(** * The Social Graph: analytics queries and profile-report parser

    A shallow embedding of
    - [src/NL_Query_Processor.py]: [parse_profile_metrics], together with the
      fragment of Python's [re] engine its eleven patterns need, and
    - [src/GraphManager.py]: [find_similar_accounts], [recommend_posts],
      [calculate_pagerank] and [_custom_pagerank_implementation], together
      with the Cypher clauses their queries are written in.

    The second half of the definitions adds the operations of
    [Neo4jGraphManager] that write to the store or read it back:
    [add_account], [follow_account], [unfollow_account], [add_post],
    [like_post], [unlike_post], [get_graph_statistics],
    [get_connected_accounts] and [get_common_connections].

    Conventions.  Python [float]s and Cypher floating-point numbers are
    modelled by exact rationals [Q]; text is modelled by [string] over 8-bit
    characters, and the character classes [\d], [\w], [\s] have their ASCII
    meaning.  Raising an exception is modelled by the [Raise] outcome of the
    [result] type. *)

From Stdlib Require Import QArith Lqa Ascii String.
From stdpp Require Import gmap strings list sorting.

Local Open Scope string_scope.
Local Open Scope Z_scope.
Local Arguments String.append : simpl nomatch.

(** ** Outcomes of fallible Python code *)

Inductive exn :=
| ValueError            (* int() / float() on text that is not a number *)
| IndexError            (* m.group(i) for a group the match does not have *)
| StoreUnavailable      (* the driver could not reach the store *)
| QueryError            (* the store rejected or aborted the query *)
| ArithmeticError.      (* division by zero inside a query *)

Inductive result (A : Type) :=
| Ok (a : A)
| Raise (e : exn).
Arguments Ok {A} a.
Arguments Raise {A} e.

Definition rbind {A B} (r : result A) (f : A → result B) : result B :=
  match r with
  | Ok a => f a
  | Raise e => Raise e
  end.

Declare Scope result_scope.
Delimit Scope result_scope with result.
Notation "'let*' x ':=' c 'in' k" := (rbind c (fun x => k))
  (at level 10, x name, c at level 100, k at level 200) : result_scope.
Notation "'let*' ' p ':=' c 'in' k" := (rbind c (fun x => match x with p => k end))
  (at level 10, p pattern, c at level 100, k at level 200) : result_scope.
Local Open Scope result_scope.

(** ** Python's [re]: a backtracking matcher *)

Module Re.

(** A character class is its membership test. *)
Definition cclass := ascii → bool.

Inductive regex :=
| Eps                                 (* the empty pattern *)
| Chr (p : cclass)                    (* one character of a class *)
| Seq (r1 r2 : regex)                 (* r1 r2 *)
| Alt (r1 r2 : regex)                 (* r1|r2, left first *)
| Star (greedy : bool) (r : regex)    (* r* and r*? *)
| Group (i : nat) (r : regex)         (* the i-th capturing group (r) *)
| Ahead (r : regex)                   (* (?=r) *)
| Eos.                                (* $ without re.MULTILINE *)

Definition Plus (greedy : bool) (r : regex) : regex := Seq r (Star greedy r).

(** Captured groups, most recent first. *)
Definition caps := list (nat * string).

Definition orelse {A} (x y : option A) : option A :=
  match x with
  | Some a => Some a
  | None => y
  end.

(** [consumed s s'] is the text between the position where [s] starts and
    the position where its suffix [s'] starts. *)
Definition consumed (s s' : string) : string :=
  substring 0 (String.length s - String.length s') s.

(** The bounded repetition behind [r*] and [r*?]: [m] matches one more [r],
    [n] bounds the number of repetitions, and a repetition that consumes
    nothing is not taken.  A greedy star tries one more repetition before
    it tries the continuation, a lazy star the other way round. *)
Definition cont := string → caps → option (string * caps).

Fixpoint star_loop (m : string → caps → cont → option (string * caps))
    (greedy : bool) (k : cont) (n : nat) (s : string) (cs : caps)
    : option (string * caps) :=
  match n with
  | O => k s cs
  | S n' =>
      let again :=
        m s cs (fun s' cs' =>
          if (String.length s' <? String.length s)%nat
          then star_loop m greedy k n' s' cs' else None) in
      if greedy then orelse again (k s cs) else orelse (k s cs) again
  end.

■ ■ ■

### Work order
Retype every record without alteration.

### Response
(** * The Social Graph: analytics queries and profile-report parser

    A shallow embedding of
    - [src/NL_Query_Processor.py]: [parse_profile_metrics], together with the
      fragment of Python's [re] engine its eleven patterns need, and
    - [src/GraphManager.py]: [find_similar_accounts], [recommend_posts],
      [calculate_pagerank] and [_custom_pagerank_implementation], together
      with the Cypher clauses their queries are written in.

    The second half of the definitions adds the operations of
    [Neo4jGraphManager] that write to the store or read it back:
    [add_account], [follow_account], [unfollow_account], [add_post],
    [like_post], [unlike_post], [get_graph_statistics],
    [get_connected_accounts] and [get_common_connections].

    Conventions.  Python [float]s and Cypher floating-point numbers are
    modelled by exact rationals [Q]; text is modelled by [string] over 8-bit
    characters, and the character classes [\d], [\w], [\s] have their ASCII
    meaning.  Raising an exception is modelled by the [Raise] outcome of the
    [result] type. *)

From Stdlib Require Import QArith Lqa Ascii String.
From stdpp Require Import gmap strings list sorting.

Local Open Scope string_scope.
Local Open Scope Z_scope.
Local Arguments String.append : simpl nomatch.

(** ** Outcomes of fallible Python code *)

Inductive exn :=
| ValueError            (* int() / float() on text that is not a number *)
| IndexError            (* m.group(i) for a group the match does not have *)
| StoreUnavailable      (* the driver could not reach the store *)
| QueryError            (* the store rejected or aborted the query *)
| ArithmeticError.      (* division by zero inside a query *)

Inductive result (A : Type) :=
| Ok (a : A)
| Raise (e : exn).
Arguments Ok {A} a.
Arguments Raise {A} e.

Definition rbind {A B} (r : result A) (f : A → result B) : result B :=
  match r with
  | Ok a => f a
  | Raise e => Raise e
  end.

Declare Scope result_scope.
Delimit Scope result_scope with result.
Notation "'let*' x ':=' c 'in' k" := (rbind c (fun x => k))
  (at level 10, x name, c at level 100, k at level 200) : result_scope.
Notation "'let*' ' p ':=' c 'in' k" := (rbind c (fun x => match x with p => k end))
  (at level 10, p pattern, c at level 100, k at level 200) : result_scope.
Local Open Scope result_scope.

(** ** Python's [re]: a backtracking matcher *)

Module Re.

(** A character class is its membership test. *)
Definition cclass := ascii → bool.

Inductive regex :=
| Eps                                 (* the empty pattern *)
| Chr (p : cclass)                    (* one character of a class *)
| Seq (r1 r2 : regex)                 (* r1 r2 *)
| Alt (r1 r2 : regex)                 (* r1|r2, left first *)
| Star (greedy : bool) (r : regex)    (* r* and r*? *)
| Group (i : nat) (r : regex)         (* the i-th capturing group (r) *)
| Ahead (r : regex)                   (* (?=r) *)
| Eos.                                (* $ without re.MULTILINE *)

Definition Plus (greedy : bool) (r : regex) : regex := Seq r (Star greedy r).

(** Captured groups, most recent first. *)
Definition caps := list (nat * string).

Definition orelse {A} (x y : option A) : option A :=
  match x with
  | Some a => Some a
  | None => y
  end.

(** [consumed s s'] is the text between the position where [s] starts and
    the position where its suffix [s'] starts. *)
Definition consumed (s s' : string) : string :=
  substring 0 (String.length s - String.length s') s.

(** The bounded repetition behind [r*] and [r*?]: [m] matches one more [r],
    [n] bounds the number of repetitions, and a repetition that consumes
    nothing is not taken.  A greedy star tries one more repetition before
    it tries the continuation, a lazy star the other way round. *)
Definition cont := string → caps → option (string * caps).

Fixpoint star_loop (m : string → caps → cont → option (string * caps))
    (greedy : bool) (k : cont) (n : nat) (s : string) (cs : caps)
    : option (string * caps) :=
  match n with
  | O => k s cs
  | S n' =>
      let again :=
        m s cs (fun s' cs' =>
          if (String.length s' <? String.length s)%nat
          then star_loop m greedy k n' s' cs' else None) in
      if greedy then orelse again (k s cs) else orelse (k s cs) again
  end.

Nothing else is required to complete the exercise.